EXERCISE BRIEF
Line by line, reproduce exactly the beginning of the listing below, ending with the line that contains "specification states about them." and adding nothing.

[DATASET EXCERPTS — start]

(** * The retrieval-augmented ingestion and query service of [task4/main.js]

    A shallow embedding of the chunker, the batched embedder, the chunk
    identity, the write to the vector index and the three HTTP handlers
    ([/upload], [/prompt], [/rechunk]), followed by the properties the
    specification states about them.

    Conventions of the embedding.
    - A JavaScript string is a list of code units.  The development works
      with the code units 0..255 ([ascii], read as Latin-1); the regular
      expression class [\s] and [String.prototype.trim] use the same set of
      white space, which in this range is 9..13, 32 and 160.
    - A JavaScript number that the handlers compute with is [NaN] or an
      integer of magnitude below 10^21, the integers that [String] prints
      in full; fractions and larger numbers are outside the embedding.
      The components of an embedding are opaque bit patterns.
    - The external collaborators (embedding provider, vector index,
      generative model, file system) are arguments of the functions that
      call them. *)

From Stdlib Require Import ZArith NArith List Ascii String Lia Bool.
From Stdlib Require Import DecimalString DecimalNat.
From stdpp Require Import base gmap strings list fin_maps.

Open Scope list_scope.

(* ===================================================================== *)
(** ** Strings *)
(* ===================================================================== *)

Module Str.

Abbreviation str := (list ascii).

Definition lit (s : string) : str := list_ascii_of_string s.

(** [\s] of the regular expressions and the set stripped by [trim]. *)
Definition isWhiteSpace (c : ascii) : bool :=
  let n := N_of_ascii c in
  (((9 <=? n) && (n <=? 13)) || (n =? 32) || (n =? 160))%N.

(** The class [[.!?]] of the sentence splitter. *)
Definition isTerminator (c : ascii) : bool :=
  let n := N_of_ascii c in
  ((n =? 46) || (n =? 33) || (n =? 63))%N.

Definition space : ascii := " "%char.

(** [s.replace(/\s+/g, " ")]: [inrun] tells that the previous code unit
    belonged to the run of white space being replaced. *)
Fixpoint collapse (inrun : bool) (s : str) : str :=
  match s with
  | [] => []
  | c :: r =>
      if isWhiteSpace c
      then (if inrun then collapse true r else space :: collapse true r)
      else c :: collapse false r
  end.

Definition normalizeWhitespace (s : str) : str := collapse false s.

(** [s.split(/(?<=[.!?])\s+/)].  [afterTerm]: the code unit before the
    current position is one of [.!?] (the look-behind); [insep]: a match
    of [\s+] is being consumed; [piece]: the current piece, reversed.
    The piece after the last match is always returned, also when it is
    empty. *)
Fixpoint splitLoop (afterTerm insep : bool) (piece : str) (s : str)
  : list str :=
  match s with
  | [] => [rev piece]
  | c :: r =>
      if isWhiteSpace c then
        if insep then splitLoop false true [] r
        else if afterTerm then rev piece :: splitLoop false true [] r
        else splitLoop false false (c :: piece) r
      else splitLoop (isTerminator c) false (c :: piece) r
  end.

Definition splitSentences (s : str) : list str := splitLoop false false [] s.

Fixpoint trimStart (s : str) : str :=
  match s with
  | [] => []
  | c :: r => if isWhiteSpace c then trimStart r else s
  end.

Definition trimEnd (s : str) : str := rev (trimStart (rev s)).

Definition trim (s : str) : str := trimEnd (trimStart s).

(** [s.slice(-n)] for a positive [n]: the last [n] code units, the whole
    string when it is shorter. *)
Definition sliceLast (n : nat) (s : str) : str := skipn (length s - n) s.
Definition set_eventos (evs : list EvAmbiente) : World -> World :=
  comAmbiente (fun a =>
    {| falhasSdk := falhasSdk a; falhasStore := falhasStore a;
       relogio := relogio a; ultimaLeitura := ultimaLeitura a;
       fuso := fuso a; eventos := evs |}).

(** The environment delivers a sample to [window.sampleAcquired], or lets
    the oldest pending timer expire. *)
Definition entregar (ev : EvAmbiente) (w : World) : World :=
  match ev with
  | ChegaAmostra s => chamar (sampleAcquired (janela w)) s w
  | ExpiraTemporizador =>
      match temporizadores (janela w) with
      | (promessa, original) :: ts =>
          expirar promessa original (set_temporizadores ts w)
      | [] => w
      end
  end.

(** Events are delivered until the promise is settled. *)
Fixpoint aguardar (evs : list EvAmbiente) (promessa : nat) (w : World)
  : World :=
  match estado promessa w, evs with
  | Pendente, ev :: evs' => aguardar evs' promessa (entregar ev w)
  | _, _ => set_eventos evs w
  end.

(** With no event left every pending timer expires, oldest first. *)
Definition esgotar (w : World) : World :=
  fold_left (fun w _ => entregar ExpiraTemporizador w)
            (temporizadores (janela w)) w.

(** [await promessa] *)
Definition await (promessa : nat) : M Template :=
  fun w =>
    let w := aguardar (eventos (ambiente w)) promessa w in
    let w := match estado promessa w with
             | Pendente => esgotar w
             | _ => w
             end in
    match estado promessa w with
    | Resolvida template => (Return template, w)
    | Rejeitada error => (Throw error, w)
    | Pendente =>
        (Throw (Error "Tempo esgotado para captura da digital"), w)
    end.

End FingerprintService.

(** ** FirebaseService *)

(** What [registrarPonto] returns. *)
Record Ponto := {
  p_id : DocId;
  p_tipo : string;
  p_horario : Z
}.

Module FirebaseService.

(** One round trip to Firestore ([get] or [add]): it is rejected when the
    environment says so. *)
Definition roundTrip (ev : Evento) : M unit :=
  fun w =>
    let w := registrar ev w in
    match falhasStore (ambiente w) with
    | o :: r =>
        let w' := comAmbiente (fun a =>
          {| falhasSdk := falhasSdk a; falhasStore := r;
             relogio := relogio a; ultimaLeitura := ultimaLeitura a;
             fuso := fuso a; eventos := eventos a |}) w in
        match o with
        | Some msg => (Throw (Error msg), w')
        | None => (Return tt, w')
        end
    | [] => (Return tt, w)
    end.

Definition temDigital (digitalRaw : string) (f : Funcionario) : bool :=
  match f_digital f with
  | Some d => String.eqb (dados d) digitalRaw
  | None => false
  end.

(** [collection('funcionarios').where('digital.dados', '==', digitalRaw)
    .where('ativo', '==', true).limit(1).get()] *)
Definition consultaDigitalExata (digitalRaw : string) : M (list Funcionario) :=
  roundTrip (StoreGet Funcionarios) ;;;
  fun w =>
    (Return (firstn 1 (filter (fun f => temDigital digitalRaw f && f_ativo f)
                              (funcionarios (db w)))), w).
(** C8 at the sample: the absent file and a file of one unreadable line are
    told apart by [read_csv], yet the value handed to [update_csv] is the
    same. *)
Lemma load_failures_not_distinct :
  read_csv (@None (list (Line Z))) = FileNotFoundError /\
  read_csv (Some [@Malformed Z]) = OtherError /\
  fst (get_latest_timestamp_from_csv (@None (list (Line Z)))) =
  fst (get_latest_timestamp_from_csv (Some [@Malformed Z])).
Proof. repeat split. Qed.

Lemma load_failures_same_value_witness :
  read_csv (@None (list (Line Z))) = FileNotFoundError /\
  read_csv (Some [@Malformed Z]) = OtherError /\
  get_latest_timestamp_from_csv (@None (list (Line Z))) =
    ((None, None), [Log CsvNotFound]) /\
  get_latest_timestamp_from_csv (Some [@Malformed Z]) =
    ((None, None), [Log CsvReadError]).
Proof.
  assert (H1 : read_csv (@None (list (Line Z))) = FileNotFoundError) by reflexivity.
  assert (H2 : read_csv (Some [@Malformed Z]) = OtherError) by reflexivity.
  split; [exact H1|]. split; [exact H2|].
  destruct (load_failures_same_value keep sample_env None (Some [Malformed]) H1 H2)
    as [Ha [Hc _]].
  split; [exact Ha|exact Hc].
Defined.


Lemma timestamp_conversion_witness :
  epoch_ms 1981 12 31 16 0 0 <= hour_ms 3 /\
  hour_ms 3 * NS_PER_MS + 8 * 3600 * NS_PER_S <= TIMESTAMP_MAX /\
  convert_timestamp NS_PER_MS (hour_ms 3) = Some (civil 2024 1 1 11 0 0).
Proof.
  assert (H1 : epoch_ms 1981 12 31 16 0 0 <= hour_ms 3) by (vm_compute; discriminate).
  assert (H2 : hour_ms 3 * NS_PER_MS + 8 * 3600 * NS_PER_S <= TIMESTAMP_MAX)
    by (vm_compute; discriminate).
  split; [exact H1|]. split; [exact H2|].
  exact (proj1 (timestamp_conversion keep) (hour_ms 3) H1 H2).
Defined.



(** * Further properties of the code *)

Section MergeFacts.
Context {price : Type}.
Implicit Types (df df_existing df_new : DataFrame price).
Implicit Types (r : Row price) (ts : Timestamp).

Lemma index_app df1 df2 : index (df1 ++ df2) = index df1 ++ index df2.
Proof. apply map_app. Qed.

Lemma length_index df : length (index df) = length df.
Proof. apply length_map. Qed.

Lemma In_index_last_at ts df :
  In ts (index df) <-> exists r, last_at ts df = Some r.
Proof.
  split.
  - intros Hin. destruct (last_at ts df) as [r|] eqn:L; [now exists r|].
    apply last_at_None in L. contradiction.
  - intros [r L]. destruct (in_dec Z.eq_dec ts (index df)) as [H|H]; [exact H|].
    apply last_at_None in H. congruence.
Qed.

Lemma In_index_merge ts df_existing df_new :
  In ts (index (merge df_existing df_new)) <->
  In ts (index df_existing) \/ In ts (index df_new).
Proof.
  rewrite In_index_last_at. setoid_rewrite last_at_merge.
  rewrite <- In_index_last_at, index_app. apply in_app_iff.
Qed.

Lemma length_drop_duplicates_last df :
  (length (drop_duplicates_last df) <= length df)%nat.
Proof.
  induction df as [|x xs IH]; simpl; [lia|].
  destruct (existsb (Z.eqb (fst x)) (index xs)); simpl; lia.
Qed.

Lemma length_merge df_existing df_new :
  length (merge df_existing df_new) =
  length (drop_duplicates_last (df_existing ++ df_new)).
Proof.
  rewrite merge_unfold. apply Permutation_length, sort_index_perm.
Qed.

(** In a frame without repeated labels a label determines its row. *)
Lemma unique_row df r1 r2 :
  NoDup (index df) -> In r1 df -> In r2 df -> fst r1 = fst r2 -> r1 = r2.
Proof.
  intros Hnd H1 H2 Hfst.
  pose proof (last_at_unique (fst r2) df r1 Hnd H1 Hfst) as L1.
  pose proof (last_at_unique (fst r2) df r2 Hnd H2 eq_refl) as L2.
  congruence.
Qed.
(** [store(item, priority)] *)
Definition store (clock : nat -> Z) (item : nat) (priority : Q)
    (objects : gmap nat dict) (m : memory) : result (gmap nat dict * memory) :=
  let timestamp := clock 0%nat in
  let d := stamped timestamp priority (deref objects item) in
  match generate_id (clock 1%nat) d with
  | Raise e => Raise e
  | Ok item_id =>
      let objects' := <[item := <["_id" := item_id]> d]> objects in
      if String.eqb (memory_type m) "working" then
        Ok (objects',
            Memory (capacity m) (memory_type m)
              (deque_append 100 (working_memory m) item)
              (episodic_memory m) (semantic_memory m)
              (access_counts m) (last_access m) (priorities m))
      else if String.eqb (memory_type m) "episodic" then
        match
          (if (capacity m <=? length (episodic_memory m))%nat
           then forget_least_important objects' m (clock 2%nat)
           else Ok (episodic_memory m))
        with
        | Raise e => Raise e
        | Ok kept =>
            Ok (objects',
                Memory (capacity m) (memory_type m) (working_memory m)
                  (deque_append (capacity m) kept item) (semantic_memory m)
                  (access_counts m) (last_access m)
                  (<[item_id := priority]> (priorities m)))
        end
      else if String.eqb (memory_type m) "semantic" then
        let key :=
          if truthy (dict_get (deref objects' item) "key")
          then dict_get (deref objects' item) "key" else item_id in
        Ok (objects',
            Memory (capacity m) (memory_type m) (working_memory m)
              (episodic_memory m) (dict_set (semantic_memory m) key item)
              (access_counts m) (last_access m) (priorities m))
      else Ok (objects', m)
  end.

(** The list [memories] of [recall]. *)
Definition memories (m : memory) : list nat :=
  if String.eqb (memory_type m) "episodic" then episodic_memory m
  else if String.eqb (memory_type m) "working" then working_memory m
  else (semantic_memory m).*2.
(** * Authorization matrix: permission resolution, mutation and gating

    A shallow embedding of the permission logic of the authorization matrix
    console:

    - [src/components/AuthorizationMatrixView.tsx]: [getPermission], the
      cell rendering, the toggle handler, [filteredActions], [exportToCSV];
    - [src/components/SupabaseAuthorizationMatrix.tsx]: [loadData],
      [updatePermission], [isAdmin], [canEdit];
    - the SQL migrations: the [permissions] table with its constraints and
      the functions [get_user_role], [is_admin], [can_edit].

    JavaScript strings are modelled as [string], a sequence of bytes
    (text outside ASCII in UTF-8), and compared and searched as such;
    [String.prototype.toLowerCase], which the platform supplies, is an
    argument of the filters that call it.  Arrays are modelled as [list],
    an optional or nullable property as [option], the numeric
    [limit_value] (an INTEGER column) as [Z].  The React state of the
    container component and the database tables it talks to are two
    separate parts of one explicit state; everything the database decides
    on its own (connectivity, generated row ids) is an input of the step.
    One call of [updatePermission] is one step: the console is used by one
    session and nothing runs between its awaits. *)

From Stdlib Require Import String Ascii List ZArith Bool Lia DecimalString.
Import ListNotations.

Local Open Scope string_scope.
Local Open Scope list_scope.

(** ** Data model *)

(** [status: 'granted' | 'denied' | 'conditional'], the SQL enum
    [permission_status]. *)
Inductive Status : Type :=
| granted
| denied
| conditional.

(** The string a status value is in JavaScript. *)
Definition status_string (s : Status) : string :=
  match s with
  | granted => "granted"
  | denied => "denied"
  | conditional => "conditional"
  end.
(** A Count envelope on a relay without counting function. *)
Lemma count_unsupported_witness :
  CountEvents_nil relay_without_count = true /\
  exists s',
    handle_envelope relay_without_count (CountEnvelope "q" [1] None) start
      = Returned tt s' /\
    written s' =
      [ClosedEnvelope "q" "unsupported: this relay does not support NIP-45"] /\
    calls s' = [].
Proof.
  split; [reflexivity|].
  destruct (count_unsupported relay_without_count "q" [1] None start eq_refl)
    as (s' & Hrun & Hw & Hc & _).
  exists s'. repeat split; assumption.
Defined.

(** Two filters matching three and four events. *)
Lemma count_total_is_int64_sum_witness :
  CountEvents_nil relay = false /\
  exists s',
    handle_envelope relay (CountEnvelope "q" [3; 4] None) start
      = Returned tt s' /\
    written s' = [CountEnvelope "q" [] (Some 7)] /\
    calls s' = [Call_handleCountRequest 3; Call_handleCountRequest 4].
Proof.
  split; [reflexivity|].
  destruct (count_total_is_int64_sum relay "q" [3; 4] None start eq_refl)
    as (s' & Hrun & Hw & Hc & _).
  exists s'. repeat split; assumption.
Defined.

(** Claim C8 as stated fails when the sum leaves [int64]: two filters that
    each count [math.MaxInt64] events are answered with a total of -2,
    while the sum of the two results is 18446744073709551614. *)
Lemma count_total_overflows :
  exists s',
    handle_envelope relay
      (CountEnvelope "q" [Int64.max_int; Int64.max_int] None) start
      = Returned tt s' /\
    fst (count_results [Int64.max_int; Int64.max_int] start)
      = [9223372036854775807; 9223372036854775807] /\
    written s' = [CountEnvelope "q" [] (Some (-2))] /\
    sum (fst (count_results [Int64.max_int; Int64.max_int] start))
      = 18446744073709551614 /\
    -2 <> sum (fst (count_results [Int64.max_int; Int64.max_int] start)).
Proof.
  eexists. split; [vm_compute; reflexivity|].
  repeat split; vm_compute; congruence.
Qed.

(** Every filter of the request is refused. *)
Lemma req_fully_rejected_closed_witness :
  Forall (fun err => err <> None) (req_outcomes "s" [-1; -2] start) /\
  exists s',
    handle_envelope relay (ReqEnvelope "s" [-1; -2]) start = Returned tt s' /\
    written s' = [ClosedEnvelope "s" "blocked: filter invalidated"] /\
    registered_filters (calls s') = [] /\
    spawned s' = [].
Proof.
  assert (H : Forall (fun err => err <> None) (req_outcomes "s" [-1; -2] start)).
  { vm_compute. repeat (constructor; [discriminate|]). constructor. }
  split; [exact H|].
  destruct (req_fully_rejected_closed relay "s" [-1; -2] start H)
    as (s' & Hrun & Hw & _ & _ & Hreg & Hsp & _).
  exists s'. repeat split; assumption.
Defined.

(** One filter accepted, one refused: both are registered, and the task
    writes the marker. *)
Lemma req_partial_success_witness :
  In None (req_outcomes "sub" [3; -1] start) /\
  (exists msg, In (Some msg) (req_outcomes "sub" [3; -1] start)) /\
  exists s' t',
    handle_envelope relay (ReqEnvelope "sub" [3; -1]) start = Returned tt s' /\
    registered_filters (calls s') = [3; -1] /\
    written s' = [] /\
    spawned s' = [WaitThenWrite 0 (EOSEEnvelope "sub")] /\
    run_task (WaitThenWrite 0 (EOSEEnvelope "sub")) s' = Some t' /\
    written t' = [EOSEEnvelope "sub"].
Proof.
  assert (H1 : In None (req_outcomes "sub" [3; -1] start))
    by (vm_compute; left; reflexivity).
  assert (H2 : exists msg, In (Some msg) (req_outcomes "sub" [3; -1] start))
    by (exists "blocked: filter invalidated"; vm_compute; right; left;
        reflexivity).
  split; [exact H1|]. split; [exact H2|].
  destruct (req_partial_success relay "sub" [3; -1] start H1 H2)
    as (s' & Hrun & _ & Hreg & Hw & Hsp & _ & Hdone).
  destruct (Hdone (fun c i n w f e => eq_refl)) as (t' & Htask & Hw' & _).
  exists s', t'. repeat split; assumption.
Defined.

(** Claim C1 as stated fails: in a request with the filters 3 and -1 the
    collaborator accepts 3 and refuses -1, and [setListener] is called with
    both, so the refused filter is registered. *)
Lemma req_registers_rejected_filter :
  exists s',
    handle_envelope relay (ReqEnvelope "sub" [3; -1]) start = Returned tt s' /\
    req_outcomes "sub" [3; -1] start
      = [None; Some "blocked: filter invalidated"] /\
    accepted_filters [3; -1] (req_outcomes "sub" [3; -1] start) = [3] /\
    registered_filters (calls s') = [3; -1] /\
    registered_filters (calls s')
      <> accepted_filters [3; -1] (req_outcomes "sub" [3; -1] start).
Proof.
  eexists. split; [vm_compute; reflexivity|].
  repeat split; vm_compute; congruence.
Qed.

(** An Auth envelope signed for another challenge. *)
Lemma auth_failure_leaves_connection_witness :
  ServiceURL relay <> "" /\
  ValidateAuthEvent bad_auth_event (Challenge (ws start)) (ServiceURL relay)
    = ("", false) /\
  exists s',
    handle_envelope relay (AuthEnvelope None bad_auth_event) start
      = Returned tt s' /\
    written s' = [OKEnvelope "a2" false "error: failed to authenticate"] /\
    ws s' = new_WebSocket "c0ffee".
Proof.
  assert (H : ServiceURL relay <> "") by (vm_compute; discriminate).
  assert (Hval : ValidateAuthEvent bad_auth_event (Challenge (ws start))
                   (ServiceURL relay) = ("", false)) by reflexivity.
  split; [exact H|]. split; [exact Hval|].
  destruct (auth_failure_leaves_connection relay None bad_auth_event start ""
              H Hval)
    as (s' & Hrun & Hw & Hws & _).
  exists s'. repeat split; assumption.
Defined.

[DATASET EXCERPTS — finish]

OUTPUT FOR THIS TASK
(** * The retrieval-augmented ingestion and query service of [task4/main.js]

    A shallow embedding of the chunker, the batched embedder, the chunk
    identity, the write to the vector index and the three HTTP handlers
    ([/upload], [/prompt], [/rechunk]), followed by the properties the
    specification states about them.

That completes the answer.